Windowsill by amttholland from FlickrThis past weekend was filled with a horrible rainstorm, and then one of the most beautiful days ever. Unfortunately I forgot that it was a three day weekend when I was making up my work schedule, and so I had to sit inside on that most beautiful day ever. I always say, the best part of writing is that I’m my own boss. And the worst part of writing is that I’m my own boss.

While texting with a friend, I mentioned that it had been glorious outside when I went to grab my coffee, but that I had to get some writing done so I was currently only viewing the weather through my window.

My friend’s response: “Go write outside!”

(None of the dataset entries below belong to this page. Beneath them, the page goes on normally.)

(** ** Tactics *)

(** Takes the answers of the external calls one at a time, outermost
    first, and splits the null checks. *)
Ltac crank :=
  repeat (unfold with_world;
          cbn [environ world RunFuncWithEmulator LoadLibraryWithEmulator
               of_answer negb orb app];
    match goal with
    | |- context [dlopen ?e ?w ?f ?g] => destruct (dlopen e w f g) as [? ?] eqn:?
    | |- context [dlsym ?e ?w ?h ?n] => destruct (dlsym e w h n) as [? ?] eqn:?
    | |- context [dlclose ?e ?w ?h] => destruct (dlclose e w h) as [? ?] eqn:?
    | |- context [dlerror ?e ?w] => destruct (dlerror e w) as [? ?] eqn:?
    | |- context [call_init ?e ?w ?f] => destruct (call_init e w f) as [? [?|]] eqn:?
    | |- context [call_load ?e ?w ?f ?p] => destruct (call_load e w f p) as [? [?|]] eqn:?
    | |- context [call_run ?e ?w ?f ?h ?n] =>
        destruct (call_run e w f h n) as [? [?|]] eqn:?
    | |- context [?x =? 0] => is_var x; destruct (Z.eqb_spec x 0); [subst x|]
    end);
  unfold with_world;
  cbn [environ world RunFuncWithEmulator LoadLibraryWithEmulator
       of_answer negb orb app].

Ltac unfold_ops :=
  unfold lib_open, lib_close, lib_symbol, lib_error, noexcept,
    CARLA_SAFE_ASSERT_RETURN, CARLA_SAFE_EXCEPTION_RETURN, try_catch, bind,
    do_dlopen, do_dlsym, do_dlclose, do_dlerror, invoke_load, invoke_run,
    get_LoadLibraryWithEmulator, get_RunFuncWithEmulator, emit, ret, nullptr.

(** Turns the known [x <> 0] into [(x =? 0) = false]. *)
Ltac known_nonzero :=
  repeat match goal with
         | H : ?x <> 0 |- _ => apply Z.eqb_neq in H
         end.

(** * Proofs *)

Section Runs.
Context {W : Type} {P : Platform W}.

(** Every run of [InitBox64] is one of the seven listed. *)
Lemma InitBox64_runs (s : process W) : InitBox64_run s (InitBox64 s).
Proof.
  unfold InitBox64, abort_if_null, bind, setenv, do_dlopen, do_dlsym, do_dlerror,
    invoke_init, set_LoadLibraryWithEmulator, set_RunFuncWithEmulator,
    get_LoadLibraryWithEmulator, get_RunFuncWithEmulator, fprintf_stderr, printf,
    emit, abort, ret.
  change (negb (1 =? 0) || _) with true. cbv iota.
  fold (bridge_env s). fold bridge_flags.
  crank.
  all: econstructor; eassumption.
Qed.

(** What a run of [InitBox64] leaves in the environment. *)
Lemma InitBox64_environ (s : process W) :
  environ (final (InitBox64 s)) = bridge_env s.
Proof.
  destruct (InitBox64_runs s); reflexivity.
Qed.

(** A run that comes back has stored two non-null entry points. *)
Lemma InitBox64_normal (s s1 : process W) (e1 : list event) (u : unit) :
  InitBox64 s = (s1, e1, Normal u) ->
  LoadLibraryWithEmulator s1 <> 0 /\ RunFuncWithEmulator s1 <> 0.
Proof.
  intros E. pose proof (InitBox64_runs s) as R. rewrite E in R.
  inversion R; subst. cbn. split; assumption.
Qed.

(** A run that ends in an exception has written neither field. *)
Lemma InitBox64_exception (s s1 : process W) (e1 : list event) :
  InitBox64 s = (s1, e1, Exception) ->
  LoadLibraryWithEmulator s1 = LoadLibraryWithEmulator s /\
  RunFuncWithEmulator s1 = RunFuncWithEmulator s.
Proof.
  intros E. pose proof (InitBox64_runs s) as R. rewrite E in R.
  inversion R; subst. cbn. split; reflexivity.
Qed.

(** The emulated open, step by step: the bootstrap sequence, then the
    call through the pointer it has just stored. *)
Lemma lib_open_emulated (filename : cstr) (global : bool) (s : process W) :
  nonempty filename = true ->
  lib_open filename global true s =
    match InitBox64 s with
    | (s1, e1, Normal _) =>
        match call_load (environ s1) (world s1) (LoadLibraryWithEmulator s1) filename with
        | (w, Returns h) =>
            (with_world s1 w,
             e1 ++ [Ecall_load (LoadLibraryWithEmulator s1) filename (Returns h)],
             Normal h)
        | (w, Throws) =>
            (with_world s1 w,
             e1 ++ [Ecall_load (LoadLibraryWithEmulator s1) filename Throws;
                    Esafe_exception "lib_open"],
             Normal nullptr)
        end
    | (s1, e1, Exception) => (s1, e1 ++ [Esafe_exception "lib_open"], Normal nullptr)
    | (s1, e1, Abort) => (s1, e1, Abort)
    | (s1, e1, Terminate) => (s1, e1, Terminate)
    | (s1, e1, NullCall) => (s1, e1, NullCall)
    end.
Proof.
  intros Hf. unfold_ops. rewrite Hf.
  destruct (InitBox64 s) as [[s1 e1] [u| | | |]] eqn:E; try reflexivity.
  destruct (InitBox64_normal _ _ _ _ E) as [Hl _].
  cbn [app]. destruct (Z.eqb_spec (LoadLibraryWithEmulator s1) 0) as [?|_]; [contradiction|].
  destruct (call_load _ _ _ _) as [w [h|]]; cbn;
    rewrite <- ?app_assoc, ?app_nil_r; reflexivity.
Qed.

(** The four operations that do not bootstrap leave the two fields and
    the environment as they were. *)
Lemma lib_open_native_frame filename global s :
  same_bridge_state s (final (lib_open filename global false s)).
Proof.
  unfold_ops. destruct (nonempty filename); [|repeat split].
  crank; repeat split.
Qed.

Lemma lib_close_frame lib s : same_bridge_state s (final (lib_close lib s)).
Proof.
  unfold_ops. destruct (lib =? 0); [repeat split|].
  crank; repeat split.
Qed.

Lemma lib_symbol_frame lib symbol use_libbox64 s :
  same_bridge_state s (final (lib_symbol lib symbol use_libbox64 s)).
Proof.
  unfold_ops. destruct (lib =? 0); [repeat split|].
  destruct (nonempty symbol); [|repeat split].
  destruct use_libbox64; cbn [negb].
  - destruct (RunFuncWithEmulator s =? 0); [repeat split|].
    crank; repeat split.
  - crank; repeat split.
Qed.

Lemma lib_error_frame filename use_libbox64 s :
  same_bridge_state s (final (lib_error filename use_libbox64 s)).
Proof.
  unfold_ops. destruct (nonempty filename); [|repeat split].
  crank; repeat split.
Qed.
End Runs.

(** ** The bootstrap sequence *)

Section Bootstrap.
Context {W : Type} {P : Platform W}.

(** C1.  Fail-fast bootstrap: in every run of [InitBox64] in which the
    bridge library fails to load, one of the entry points "Initialize",
    "LoadX64Library" or "RunX64Function" is absent, or the initializer
    returns a non-zero status, the run ends in [abort()], and the last
    thing it does before that is to print a diagnostic on stderr.  The
    run does not return to its caller. *)
Theorem InitBox64_failure_is_fatal (s : process W) :
  existsb bootstrap_failure (events (InitBox64 s)) = true ->
  result (InitBox64 s) = Abort /\
  returned (result (InitBox64 s)) = false /\
  exists before fmt args,
    events (InitBox64 s) = before ++ [Efprintf_stderr fmt args; Eabort].
Proof.
  intros Hfail. destruct (InitBox64_runs s); known_nonzero;
    unfold events, result, ev_open, ev_fatal, ev_sym in *; cbn [fst snd app] in *.
  - repeat split. now exists [Esetenv "BOX64_LD_LIBRARY_PATH" box64_ld_library_path 1;
                               Edlopen (Some box64_lib_path) bridge_flags 0; Edlerror e],
      fmt_load_error, [e].
  - repeat split.
    now exists [Esetenv "BOX64_LD_LIBRARY_PATH" box64_ld_library_path 1;
                Edlopen (Some box64_lib_path) bridge_flags h;
                Edlsym h (Some "Initialize") 0; Edlerror e],
      (fmt_symbol_error "Initialize"), [e].
  - exfalso. cbn in Hfail.
    repeat match goal with H : (_ =? 0) = false |- _ => rewrite H in Hfail end.
    discriminate.
  - repeat split.
    now exists [Esetenv "BOX64_LD_LIBRARY_PATH" box64_ld_library_path 1;
                Edlopen (Some box64_lib_path) bridge_flags h;
                Edlsym h (Some "Initialize") init; Ecall_init init (Returns status)],
      fmt_init_error, [].
  - repeat split.
    now exists [Esetenv "BOX64_LD_LIBRARY_PATH" box64_ld_library_path 1;
                Edlopen (Some box64_lib_path) bridge_flags h;
                Edlsym h (Some "Initialize") init; Ecall_init init (Returns 0);
                Edlsym h (Some "LoadX64Library") 0; Edlerror e],
      (fmt_symbol_error "LoadX64Library"), [e].
  - repeat split.
    now exists [Esetenv "BOX64_LD_LIBRARY_PATH" box64_ld_library_path 1;
                Edlopen (Some box64_lib_path) bridge_flags h;
                Edlsym h (Some "Initialize") init; Ecall_init init (Returns 0);
                Edlsym h (Some "LoadX64Library") load;
                Edlsym h (Some "RunX64Function") 0; Edlerror e],
      (fmt_symbol_error "RunX64Function"), [e].
  - exfalso. cbn in Hfail.
    repeat match goal with H : (_ =? 0) = false |- _ => rewrite H in Hfail end.
    discriminate.
Qed.
End Bootstrap.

I get this a  lot. That I should go outside on nice days to write. That I should go drive around the country and write from hotel rooms. That I should be fine taking a trip for a week somewhere with friends because I can write anywhere.

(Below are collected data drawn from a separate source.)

(** A field of declared type [A]: either never assigned or holding a value. *)
Inductive field (A : Type) : Type :=
| undefined : field A
| defined (a : A) : field A.
Arguments undefined {A}.
Arguments defined {A} a.

(** The TypeScript type [number]. *)
Definition number : Type := field spec_float.

Definition NaN : spec_float := S754_nan.
Definition zero (negative : bool) : spec_float := S754_zero negative.

(** [a == b] on two operands of type [number]: [undefined] is loosely equal
    to itself and to no number; two numbers are compared as IEEE-754 data. *)
Definition loose_eq (a b : number) : bool :=
  match a, b with
  | undefined, undefined => true
  | defined x, defined y => SFeqb x y
  | _, _ => false
  end.

(** [ToBoolean] on an operand of type [number]: [undefined], NaN, [+0] and
    [-0] are falsy, every other number is truthy. *)
Definition ToBoolean (a : number) : bool :=
  match a with
  | undefined => false
  | defined S754_nan => false
  | defined (S754_zero _) => false
  | defined (S754_infinity _) => true
  | defined (S754_finite _ _ _) => true
  end.

(** [!a] *)
Definition logical_not (a : number) : bool := negb (ToBoolean a).

End JS.

Import JS.

(** ** The enumerations of [Gesture.ts] *)

Inductive State : Type :=
| STATE_INVALID
| STATE_START
| STATE_UPDATE
| STATE_STOP.
(** * Contract lifecycle and blueprint snapshots

    A shallow embedding of the contract store
    ([src/stores/contractStore.ts]) together with the parts of the
    lifecycle state machine, the dashboard projection and the blueprint
    store that it calls.

    JavaScript objects and arrays are reference values.  The store reads a
    blueprint's field array through a reference and [Array.prototype.sort]
    works in place, so arrays and field objects live in an explicit heap
    ([gmap] from locations to cells) and records hold locations.

    [String.prototype.trim] and [String.prototype.toLowerCase] work on
    Unicode text, so the strings they are applied to are sequences of
    UTF-16 code units, and the white space class and the lower-case
    conversion are those of ECMAScript and the Unicode Character
    Database. *)

From Stdlib Require Import ZArith NArith Ascii String.
From stdpp Require Import base tactics option list list_monad gmap strings sorting.

Local Open Scope string_scope.
Local Open Scope list_scope.
Local Open Scope nat_scope.

(* ===================================================================== *)
(** ** Domain types ([src/types], reconstructed from their uses)          *)
(* ===================================================================== *)

Inductive ContractStatus :=
  | CREATED | APPROVED | SENT | SIGNED | LOCKED | REVOKED.

Inductive FieldType := TEXT | DATE | SIGNATURE | CHECKBOX.
(** * The document ingestion and retrieval core of the RAG tool server

    A shallow embedding of [app/mcp/rag_mcp.py], [app/rag/retrieval.py],
    [app/rag/chunking.py] and [app/rag/file_handle.py].

    Python integers are [Z]; Python [str] values are [string], one [ascii]
    per code point (code points below 256); exceptions are values of [exn]
    and a call that may raise returns a [result].  The third-party libraries
    the code calls (the PDF reader, the two text splitters, the JSON parser,
    the URL parser, the HTTP client and the vector store) are the variables
    of the sections below. *)

From Stdlib Require Import ZArith QArith List String Ascii Bool Lia.
From Stdlib Require Import Permutation DecimalString DecimalNat DecimalFacts.
Import ListNotations.

Set Warnings "-register-all".

Local Open Scope string_scope.
Local Open Scope Z_scope.

(** ** Python values the code relies on *)

Module Py.

(** Exceptions by class; [ValueError] carries its message. *)
Inductive exn : Type :=
| TimeoutError
| IndexError
| ValueError (msg : string)
| OtherError (cls : string).

Inductive result (A : Type) : Type :=
| Ok (a : A)
| Raise (e : exn).
Arguments Ok {A} a.
Arguments Raise {A} e.

Definition bind {A B : Type} (r : result A) (k : A -> result B) : result B :=
  match r with
  | Ok a => k a
  | Raise e => Raise e
  end.

(** [a / b] on integers is true division; the quotient is kept exact. *)
Definition true_div (a b : Z) : Q :=
  match b with
  | Zpos p => a # p
  | Zneg p => (- a) # p
  | Z0 => 0 # 1
  end.

(** [int(x)] truncates toward zero. *)
Definition int (x : Q) : Z := Z.quot (Qnum x) (Zpos (Qden x)).

(** *** Characters and whitespace *)

(** [str.isspace] on one code point, which is also what [\s] matches in a
    [str] pattern: TAB..CR, FS..US, SPACE, NEL and NBSP. *)
Definition isspace (c : ascii) : bool :=
  let n := nat_of_ascii c in
  (((9 <=? n) && (n <=? 13)) || ((28 <=? n) && (n <=? 32))
   || (n =? 133) || (n =? 160))%nat.

Definition newline : ascii := "010"%char.
Definition space : ascii := " "%char.
Definition dot : ascii := "."%char.
Definition slash : ascii := "/"%char.

(** [s.replace(a, b)] for one-character [a] and [b]. *)
Fixpoint replace (a b : ascii) (s : string) : string :=
  match s with
  | EmptyString => EmptyString
  | String c r => String (if Ascii.eqb c a then b else c) (replace a b r)
  end.

(** [re.sub(r"\s+", " ", s)]: every maximal run of whitespace becomes one
    space.  [in_run] records that the previous character was whitespace. *)
Fixpoint sub_ws (in_run : bool) (s : string) : string :=
  match s with
  | EmptyString => EmptyString
  | String c r =>
      if isspace c
      then (if in_run then sub_ws true r else String space (sub_ws true r))
      else String c (sub_ws false r)
  end.

Fixpoint lstrip (s : string) : string :=
  match s with
  | EmptyString => EmptyString
  | String c r => if isspace c then lstrip r else s
  end.

Fixpoint rstrip (s : string) : string :=
  match s with
  | EmptyString => EmptyString
  | String c r =>
      match rstrip r with
      | EmptyString => if isspace c then EmptyString else String c EmptyString
      | r' => String c r'
      end
  end.

(** [s.strip()] *)
Definition strip (s : string) : string := rstrip (lstrip s).

(** [s.split(sep, 1)] for a one-character separator: the parts before and
    after the first [sep], or the whole string alone when there is none. *)
Fixpoint split1 (sep : ascii) (s : string) : string * option string :=
  match s with
  | EmptyString => (EmptyString, None)
  | String c r =>
      if Ascii.eqb c sep then (EmptyString, Some r)
      else let '(h, t) := split1 sep r in (String c h, t)
  end.

(** [s.endswith(suffix)] *)
Definition endswith (s suffix : string) : bool :=
  let n := String.length s in
  let m := String.length suffix in
  (m <=? n)%nat && String.eqb (substring (n - m) m s) suffix.

(** [os.path.basename] (POSIX): what follows the last slash. *)
Fixpoint basename (p : string) : string :=
  match p with
  | EmptyString => EmptyString
  | String c r =>
      if existsb (Ascii.eqb slash) (list_ascii_of_string r) then basename r
      else if Ascii.eqb c slash then r else p
  end.

(** [c in s] for a character. *)
Definition contains (c : ascii) (s : string) : bool :=
  existsb (Ascii.eqb c) (list_ascii_of_string s).

(** Two adjacent spaces somewhere in [s]. *)
Fixpoint double_space (s : string) : bool :=
  match s with
  | String a ((String b _) as t) =>
      (Ascii.eqb a space && Ascii.eqb b space) || double_space t
  | _ => false
  end.

(** Only whitespace, or nothing at all. *)
Fixpoint blank (s : string) : bool :=
  match s with
  | EmptyString => true
  | String c r => isspace c && blank r
  end.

These notions, for me, are big fat lies.

I have never been able to function properly as a writer of books anywhere but at a desk where I am bored and everything is familiar to the point of absurdity.

Go outside? Please. I’d sit down and stare at my laptop for about ten seconds, then get distracted by clouds and fall asleep. Drive around? My god that sounds utterly romantic, and then when I stopped for the night I’d spend three hours trying to figure out how to set up my work station in an unfamiliar room and then fall asleep. Write on a trip? I doubt my laptop would ever leave its bag.

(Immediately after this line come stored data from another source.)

(** C10.  Each domain operation given a nil request, or a request or
    argument with an empty required field, returns an error without a
    single call to a collaborator: the trace is empty and the client is
    left as it was. *)
Theorem invalid_requests_never_reach_the_network env c ctx :
  (forall req, checkInvalid req ->
     exists e, CheckPermission env c ctx req = (c, mkOutcome [] (Some e) None)) /\
  (forall req, writeInvalid req ->
     exists e, WritePermission env c ctx req = (c, mkOutcome [] (Some e) None)) /\
  (forall req, deleteInvalid req ->
     exists e, DeletePermission env c ctx req = (c, mkOutcome [] (Some e) None)) /\
  (forall namespace objectID,
     namespace = "" \/ objectID = "" ->
     exists e, ReadPermissions env c ctx namespace objectID
               = (c, mkOutcome [] (Some e) None)) /\
  (forall namespace objectID relation,
     namespace = "" \/ objectID = "" \/ relation = "" ->
     exists e, ExpandPermissions env c ctx namespace objectID relation
               = (c, mkOutcome [] (Some e) None)) /\
  (forall subjectType subjectID relation namespace,
     subjectType = "" \/ subjectID = "" \/ relation = "" \/ namespace = "" ->
     exists e, ListObjects env c ctx subjectType subjectID relation namespace
               = (c, mkOutcome [] (Some e) None)).
Proof.
  split; [| split; [| split; [| split; [| split]]]].
  - intros [r | ] Hbad; unfold CheckPermission, reject; [| eauto].
    assert (Hv : PermissionCheckRequest.Validate r <> None).
    { unfold PermissionCheckRequest.Validate. simpl in Hbad.
      repeat match goal with
             | |- context [(?s =? "")%string] =>
                 destruct (String.eqb_spec s ""); [discriminate |]
             end.
      tauto. }
    destruct (PermissionCheckRequest.Validate r); [eauto | congruence].
  - intros [r | ] Hbad; unfold WritePermission, reject; [| eauto].
    assert (Hv : PermissionWriteRequest.Validate r <> None).
    { unfold PermissionWriteRequest.Validate. simpl in Hbad.
      repeat match goal with
             | |- context [(?s =? "")%string] =>
                 destruct (String.eqb_spec s ""); [discriminate |]
             end.
      tauto. }
    destruct (PermissionWriteRequest.Validate r); [eauto | congruence].
  - intros [r | ] Hbad; unfold DeletePermission, reject; [| eauto].
    assert (Hv : PermissionDeleteRequest.Validate r <> None).
    { unfold PermissionDeleteRequest.Validate. simpl in Hbad.
      repeat match goal with
             | |- context [(?s =? "")%string] =>
                 destruct (String.eqb_spec s ""); [discriminate |]
             end.
      tauto. }
    destruct (PermissionDeleteRequest.Validate r); [eauto | congruence].
  - intros ns oid Hbad. unfold ReadPermissions, reject.
    repeat match goal with
           | |- context [(?s =? "")%string] =>
               destruct (String.eqb_spec s ""); [eauto |]
           end.
    tauto.
  - intros ns oid rel Hbad. unfold ExpandPermissions, reject.
    repeat match goal with
           | |- context [(?s =? "")%string] =>
               destruct (String.eqb_spec s ""); [eauto |]
           end.
    tauto.
  - intros st sid rel ns Hbad. unfold ListObjects, reject.
    repeat match goal with
           | |- context [(?s =? "")%string] =>
               destruct (String.eqb_spec s ""); [eauto |]
           end.
    tauto.
Qed.


Lemma invalid_requests_never_reach_the_network_witness :
  (exists e, CheckPermission always404 tokenClient Background None
             = (tokenClient, mkOutcome [] (Some e) None)) /\
  (exists e, ReadPermissions always404 tokenClient Background "document" ""
             = (tokenClient, mkOutcome [] (Some e) None)).
Proof.
  destruct (invalid_requests_never_reach_the_network always404 tokenClient Background)
    as (Hcheck & _ & _ & Hread & _).
  split.
  - apply Hcheck. simpl. exact I.
  - apply Hread. right. reflexivity.
Defined.

(** ** Errors of an attempt that the loop retries *)

(** C1, on the code.  With an empty bearer token the stamp fails on every
    attempt; the call does not stop at the first failure but makes all four
    attempts of the default configuration, never reaching the transport, and
    returns the authentication error inside "max retries exceeded". *)
Theorem authentication_failure_is_retried :
  let o := snd (doRequest always404 emptyTokenClient Background "POST"
                  "/api/anamericano/check" (Some (CheckPayload sampleCheck))
                  (Some IntoCheckResponse)) in
  attempts (trace o) = 4 /\
  sends (trace o) = 0 /\
  err o = Some (wrapError "max retries exceeded"
                  (Some (wrapError "authentication failed"
                           (Some (errorString "bearer token is empty"))))).
Proof.
  vm_compute. auto.
Qed.

(** C4, on the code.  A 200 response whose non-empty body does not decode
    into the requested sink is not returned at once: the call makes all
    four attempts of the default configuration and returns the decoding
    error inside "max retries exceeded". *)
Theorem undecodable_success_is_retried :
  let o := snd (doRequest garbledSuccess tokenClient Background "GET"
                  "/api/anamericano/read/document/doc1" None
                  (Some IntoPermissions)) in
  attempts (trace o) = 4 /\
  sends (trace o) = 4 /\
  err o = Some (wrapError "max retries exceeded"
                  (Some (wrapError "failed to unmarshal response"
                           (Some (errorString "unexpected end of JSON input"))))).
Proof.
  vm_compute. auto.
Qed.

(** C5, on the code.  A 502 response whose body is not [APIError] JSON is
    not returned at once: the call makes all four attempts of the default
    configuration and returns the "HTTP 502" error inside "max retries
    exceeded". *)
Theorem malformed_error_body_is_retried :
  let o := snd (doRequest garbledFailure tokenClient Background "GET"
                  "/api/anamericano/read/document/doc1" None
                  (Some IntoPermissions)) in
  attempts (trace o) = 4 /\
  sends (trace o) = 4 /\
  err o = Some (wrapError "max retries exceeded"
                  (Some (httpError 502 ["<"%byte]))).
Proof.
  vm_compute. auto.
Qed.

(** ** The loop at work *)

(** Two 500s and then a 200: the call succeeds on its third attempt. *)
Example succeeds_on_third_attempt :
  let o := snd (DeletePermission (flakyServer 2) tokenClient Background
                  (Some (PermissionDeleteRequest.mk "document" "doc1" "viewer" "user" "hanul"))) in
  err o = None /\ attempts (trace o) = 3 /\ sends (trace o) = 3.
Proof.
  vm_compute. auto.
Qed.

(** ** Credential strategies *)

(** X1.  Whatever the strategy, a stamp that succeeds changes nothing of the
    request but its Authorization header, which it sets to "Bearer "
    followed by a non-empty token. *)
Theorem successful_stamp_sets_bearer_only a k req req' :
  AuthenticateFastHTTP a k req = inr req' ->
  exists token, token <> "" /\ req' = SetAuthorization req ("Bearer " ++ token).
Proof.
  unfold AuthenticateFastHTTP, BearerTokenAuth_AuthenticateFastHTTP,
    OAuthTokenAuth_AuthenticateFastHTTP, DynamicTokenAuth_AuthenticateFastHTTP,
    ContextTokenAuth_AuthenticateFastHTTP.
  intros H. destruct a as [t | t | p dc | cc].
  - destruct (String.eqb_spec t ""); inversion H. eauto.
  - destruct (String.eqb_spec t ""); inversion H. eauto.
  - destruct (GetToken p k _) as [e | t]; [discriminate |].
    destruct (String.eqb_spec t ""); inversion H. eauto.
  - destruct cc as [cx | ]; [| discriminate].
    destruct (ctxToken cx) as [t | ]; [| discriminate].
    destruct (String.eqb_spec t ""); inversion H. eauto.
Qed.

Lemma successful_stamp_sets_bearer_only_witness :
  exists token,
    token <> "" /\
    SetAuthorization AcquireRequest "Bearer test-token"
      = SetAuthorization AcquireRequest ("Bearer " ++ token).
Proof.
  apply (successful_stamp_sets_bearer_only (OAuthTokenAuth "test-token") 0 AcquireRequest).
  reflexivity.
Defined.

Simply put, I don’t want to write outside. Not books anyway. Oh I could journal or probably knock out a blog post or sketch down some ideas, but books?


Writing is book is the most singularly unique task I have ever performed in my life. Books appear over the course of a year, not a day. They require constant chipping away. They need to be slugged through even when they seem like the dumbest thing ever written. They are, ever so strangely for something that produces wonder in its readers, boring and tedious work.

The rushes of ideas, the conception of characters, the realization of what is going to happen next? That can come while sitting by an idyllic pond, or while on the road, or while hanging out with friends. That can come anywhere.

But the writing of a book? I’m talking about stringing over 100,000 words together, usually upwards of 200,000.

Think about that. If you were to type out 200,000 words in a straight line it would be over a mile long.

That…doesn’t seem to capture what I’m saying.

It’s a lot of words is what I’m saying and flashes of inspiration do not equal word count. Typing diligently every day equals word count.

So, no. I don’t go outside to write. Frankly I can’t go outside to write. I need routine, I need mundane, I need minimal surprises because when it comes time to actually write a book, it stops being about the beauty of the cathedral.

At some point, you have to start laying brick after brick after brick.